Given all the gene-mapping and cloning these days, you’d think movies would be lousy with Frankenstein scenarios and cautionary tales in which technology outpaces our understanding of how to employ it. But mostly we get zombies, splatter, torture porn, zombies, lame remakes, zombies ... In the context of modern horror, a solid B-movie like Vincenzo Natali’s Splice looks positively splendiferous, with a mixture of icky and poignant and terrifying that works like gangbusters.

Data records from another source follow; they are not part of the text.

(** * OpenRouter free-model monitor: model of the worker and its properties

    The development embeds the worker's monitoring engine
    ([src/worker/monitor.js], its later revision with settings-backed
    notification targets, and the scheduled / fetch handlers of
    [src/worker/index.js]) and proves the properties stated about it.

    Layout: JavaScript values and the builtins the code calls
    ([parseFloat], [parseInt], [endsWith]); the catalog data model; the
    free-item classifier; the change detector; an effect monad for the
    key-value store, the clock, outbound HTTP and the console; the monitor
    class in both revisions; the worker handlers; then the theorems. *)

From Stdlib Require Import ZArith NArith Ascii String List Bool Lia.
From stdpp Require Import base option list strings gmap pretty.

Local Open Scope string_scope.
Local Open Scope Z_scope.

(** ** JavaScript numbers and values *)

(** A JavaScript number as the code observes it.  [Dec neg m e] stands for
    the double nearest to [±m·10^e]: numbers reach the code as decimal
    literals (JSON text, or the argument of [parseFloat]) and the only
    tests applied to them are truthiness and [=== 0], both decided by
    whether that literal rounds to zero. *)
Inductive number : Type :=
| NaN
| Infinity (neg : bool)
| Dec (neg : bool) (m : N) (e : Z).

(** [m·10^e] rounds to (plus or minus) zero in binary64 exactly when it is
    at most half the least subnormal, [2^-1075]; the tie goes to the even
    neighbour, which is zero. *)
Definition roundsToZero (m : N) (e : Z) : bool :=
  N.eqb m 0 || (Z.ltb e 0 && Z.leb (Z.of_N m * 2 ^ 1075) (10 ^ (- e))).

(** [x === 0] for a number [x] (both zeros compare equal to [0]). *)
Definition isZero (x : number) : bool :=
  match x with
  | Dec _ m e => roundsToZero m e
  | NaN | Infinity _ => false
  end.

(** The values a JSON field the code reads can hold. *)
Inductive JsValue : Type :=
| JsUndefined
| JsNull
| JsNum (x : number)
| JsStr (s : string).

(** ToBoolean. *)
Definition truthy (v : JsValue) : bool :=
  match v with
  | JsUndefined | JsNull => false
  | JsNum NaN => false
  | JsNum (Infinity _) => true
  | JsNum (Dec _ m e) => negb (roundsToZero m e)
  | JsStr s => negb (String.eqb s "")
  end.

(** [a || b]. *)
Definition jsOr (a b : JsValue) : JsValue := if truthy a then a else b.

(** ** String builtins *)

(** [s.endsWith(suffix)]: the last [length suffix] code units of [s] are
    compared with [suffix]; a longer [suffix] never matches. *)
Definition endsWith (s suffix : string) : bool :=
  let n := String.length s in
  let k := String.length suffix in
  if Nat.leb k n then String.eqb (substring (n - k) k s) suffix else false.

Definition isStrWhiteSpaceChar (c : ascii) : bool :=
  let n := nat_of_ascii c in
  Nat.eqb n 9 || Nat.eqb n 10 || Nat.eqb n 11 || Nat.eqb n 12
  || Nat.eqb n 13 || Nat.eqb n 32.

Definition digitValue (c : ascii) : option N :=
  let n := N_of_ascii c in
  if N.leb 48 n && N.leb n 57 then Some (n - 48)%N else None.

Fixpoint skipWhiteSpace (s : list ascii) : list ascii :=
  match s with
  | c :: s' => if isStrWhiteSpaceChar c then skipWhiteSpace s' else s
  | [] => []
  end.
(** * RTFusionRTQF: the RTQF orientation filter of RTIMULib

    A shallow embedding of [RTIMULib/RTFusionRTQF.cpp] and the properties of
    its predict / update / newIMUData cycle.

    The filter is written once, over an interface for the [RTFLOAT]
    arithmetic, so that every statement about control flow and state holds
    for whatever arithmetic the typedef selects.  Three instances are
    given: the real numbers (exact arithmetic, used for the algebraic
    properties) and IEEE binary32 and binary64 (machine arithmetic in
    single and in double precision, used to evaluate the code on concrete
    bit patterns). *)

From Stdlib Require Import ZArith Bool List String Floats.
From Stdlib Require Import Reals Lra.
Import ListNotations.

Set Implicit Arguments.

(** ** The arithmetic of [RTFLOAT] *)

(** The operations the file applies to [RTFLOAT] values.  [of_Z] is the
    conversion of an integer literal or integer value; [fticks a b] is
    [(RTFLOAT)(a - b)] for two timestamps, kept as one operation because the
    integer type of the timestamps is declared in a header outside this
    file. *)
Class RTFloat (F : Type) := {
  fadd : F -> F -> F;
  fsub : F -> F -> F;
  fmul : F -> F -> F;
  fdiv : F -> F -> F;
  fneg : F -> F;
  fsqrt : F -> F;
  fle : F -> F -> bool;
  of_Z : Z -> F;
  fticks : Z -> Z -> F
}.

(** The calls into the C math library made by the slerp correction and by
    the Euler conversion. *)
Class RTLibm (F : Type) := {
  fsin : F -> F;
  fcos : F -> F;
  facos : F -> F
}.

Declare Scope rt_scope.
Delimit Scope rt_scope with rt.
Infix "+" := fadd : rt_scope.
Infix "-" := fsub : rt_scope.
Infix "*" := fmul : rt_scope.
Infix "/" := fdiv : rt_scope.
Notation "- x" := (fneg x) : rt_scope.
Infix "<=?" := fle : rt_scope.

(** ** Data model *)

(** Modelled from the spec: [RTVector3] is declared outside this file;
    section 3: three floating-point components (x, y, z). *)
Record RTVector3 (F : Type) := mkVector3 { vx : F; vy : F; vz : F }.

(** Modelled from the spec: [RTQuaternion] is declared outside this file;
    section 3: four floating-point components, the scalar and a
    3-vector. *)
Record RTQuaternion (F : Type) := mkQuaternion {
  scalar : F; qx : F; qy : F; qz : F
}.

(** Modelled from the spec: [RTMatrix4x4] is declared outside this file;
    section 3: a 4x4 matrix of coefficients, kept here as four rows of four
    entries. *)
Record RTRow (F : Type) := mkRow { c0 : F; c1 : F; c2 : F; c3 : F }.

(** Modelled from the spec: the four rows of [RTMatrix4x4] (section 3). *)
Record RTMatrix4x4 (F : Type) := mkMatrix {
  r0 : RTRow F; r1 : RTRow F; r2 : RTRow F; r3 : RTRow F
}.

It’s David Cronenberg Lite — a dash of The Brood, a soupcon of The Fly — but that’s not a bad thing. It makes you think that Ontario horror has practically become a subgenre, with its faceless, sterile modern settings, wintry and blue-lit, in which new kinds of flesh are grown or hatched. And these mutant cells have a metaphorical component, as much a product of repressed emotions as liberated biochemistry. (Revenge-of-the-repressed stories work especially well in cold climes full of white people.)
In Splice, Canada’s own Sarah Polley and skinny-faced Adrien Brody play Clive and Elsa, celebrated nerd-dreamboat scientists for a pharmaceutical company — called, as it happens, NERD, for “Nucleic Exchange Research Development.” When we meet them, they’re delivering a new life-form from a pulsing ovum in an incubator — a giant wormy mass from which they hope to mine all kinds of patent-worthy medical procedures. But then company bigwigs order them to stop researching and start generating capital. So Clive and Elsa think: Why not mix in human DNA and see what grows? Just to, you know, prove we can.

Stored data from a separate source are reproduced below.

(** A digit is not a sign. *)
Lemma isDigit_not_sign (c : ascii) :
  strconv.isDigit c = true -> c <> "+"%char /\ c <> "-"%char.
Proof.
  intros Hc. split; intros ->; vm_compute in Hc; discriminate.
Qed.

(** On a string of digits ParseInt fails only on the empty string and on
    a value beyond the int64 range. *)
Lemma ParseInt_allDigits (n : string) :
  duration.allDigits n = true ->
  strconv.ParseInt n =
  match n with
  | EmptyString => None
  | _ => if duration.number n <? 2 ^ 63 then Some (duration.number n)
         else None
  end.
Proof.
  intros Hn. destruct n as [|c n]; [reflexivity|].
  destruct (digits_allDigits _ 0 Hn ltac:(lia)) as (v & Hv & Hpos).
  simpl in Hn. apply andb_true_iff in Hn. destruct Hn as [Hc _].
  destruct (isDigit_not_sign c Hc) as [Hplus Hminus].
  unfold duration.number. rewrite Hv. simpl default.
  assert (Hbody : strconv.ParseInt (String c n) =
                  v' ← strconv.digits (String c n) 0;
                  if (- 2 ^ 63 <=? v') && (v' <? 2 ^ 63) then Some v'
                  else None).
  { unfold strconv.ParseInt.
    destruct c as [[|] [|] [|] [|] [|] [|] [|] [|]];
      try reflexivity; contradiction. }
  rewrite Hbody, Hv. simpl.
  destruct (Z.leb_spec (- 2 ^ 63) v); [reflexivity|lia].
Qed.

(** ** The digit scan *)

Lemma scanDigits_spec (s : string) (fuel i : nat) :
  (i < String.length s)%nat -> (String.length s - i <= fuel)%nat ->
  (exists j c,
     utils.scanDigits s fuel i = utils.Ret j /\
     (i <= j < String.length s)%nat /\
     duration.allDigits (String.substring i (j - i) s) = true /\
     String.get j s = Some c /\ strconv.isDigit c = false) \/
  utils.scanDigits s fuel i = utils.Err (utils.invalidDuration s).
Proof.
  revert i. induction fuel as [|fuel IH]; intros i Hi Hfuel; [lia|].
  destruct (get_lt_Some s i Hi) as [c Hc].
  cbn [utils.scanDigits]. unfold utils.byteAt. rewrite Hc.
  cbn [mbind utils.outcome_bind].
  destruct (strconv.isDigit c) eqn:Hd.
  - destruct (Nat.eqb_spec (S i) (String.length s)) as [He|Hne];
      [right; reflexivity|].
    destruct (IH (S i) ltac:(lia) ltac:(lia))
      as [(j & c' & Hscan & Hj & Hall & Hget & Hnd)|Herr];
      [left|right; exact Herr].
    exists j, c'. split; [exact Hscan|]. split; [lia|].
    split; [|split; assumption].
    replace (j - i)%nat with (1 + (j - S i))%nat by lia.
    rewrite substring_add, (substring_one s i c Hc), allDigits_app.
    replace (i + 1)%nat with (S i) by lia.
    rewrite Hall. simpl. rewrite Hd. reflexivity.
  - left. exists i, c. split; [reflexivity|]. split; [lia|].
    split; [|split; assumption].
    rewrite Nat.sub_diag, substring_zero. reflexivity.
Qed.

It’s fun to watch their faces in the blue-gray half-light as they stick long needles into amniotic sacs and stare into computer screens and mutter things like, “Why isn’t it taking?” and “Wait — I think I’ve got it. Realign the diggihoop proton volnoid acid.” Scientific things. The science jargon is so convincing that when something finally “takes,” the fetus comes — unbelievably quickly — to term, a tendriled thingummy leaps into Elsa’s face, and she shouts, “It’s alive!” it takes a second to realize that Colin Clive shouted the same damn thing in 1931 over Boris Karloff.
What’s endlessly fascinating in Splice is trying to get a handle on what the creature is. Elsa calls it “Dren,” which is nerd spelled backward, and it’s apparently female. But female what? Now it’s a pile of flesh with eyes on either side of its head. Then, quickly, since its growth is madly accelerated, it looks humanoid, albeit with other components (amphibious, avian), plus a long tail with a lethal spike. It has no language you’d recognize — clicks and rattles and chiry-chirpy-cheep-cheeps. When Dren makes too much of a racket, Elsa and Clyde sneak her into the basement. She’s wearing a cute little dress and carrying a doll. She’s so huggable, says Elsa, who couldn’t love her?
You know no good will come from this, right? But the way in which it all goes bad has a distinctly human dimension. It turns out that Elsa, so militantly maternal, had an abusive mom, which means when Dren gets bigger (it takes a month or two) and becomes more adolescent-bratty, something dark and scary in Elsa comes to the surface. And edgy Clive, who wanted to destroy Dren, begins to soften. Soon this high-tech Frankenstein acquires a vein of freaky, low-tech Gothic psychodrama. What's in Elsa and Clive's DNA that makes them lose it so epically?
Brody and Polley are thoroughly convincing when their characters are brilliant, and only slightly less so when they turn crazy-dumb. But then, Dren could drive anyone mad. The Paris-born actress Delphine Chaneac plays her with help from makeup and creature-effects designer Howard Berger, and she has her own mythical beauty. Her head tilts, birdlike, as her wide almond eyes fix on — what? What does she see? She totters on colt legs (like a minotaur) on bird feet, but with a ballerina’s willowy poise. Is she an angel? A demon? Something in the middle? Toward which end of the demon-angel spectrum?
Too bad the climax is botched, rushed when the action needs to slow down and achieve a kind of operatic grandeur. But if gene-splicing can give us monsters as poetically strange as Dren in Splice, it bodes well for the future of our horror movies. Our species is probably fucked, though.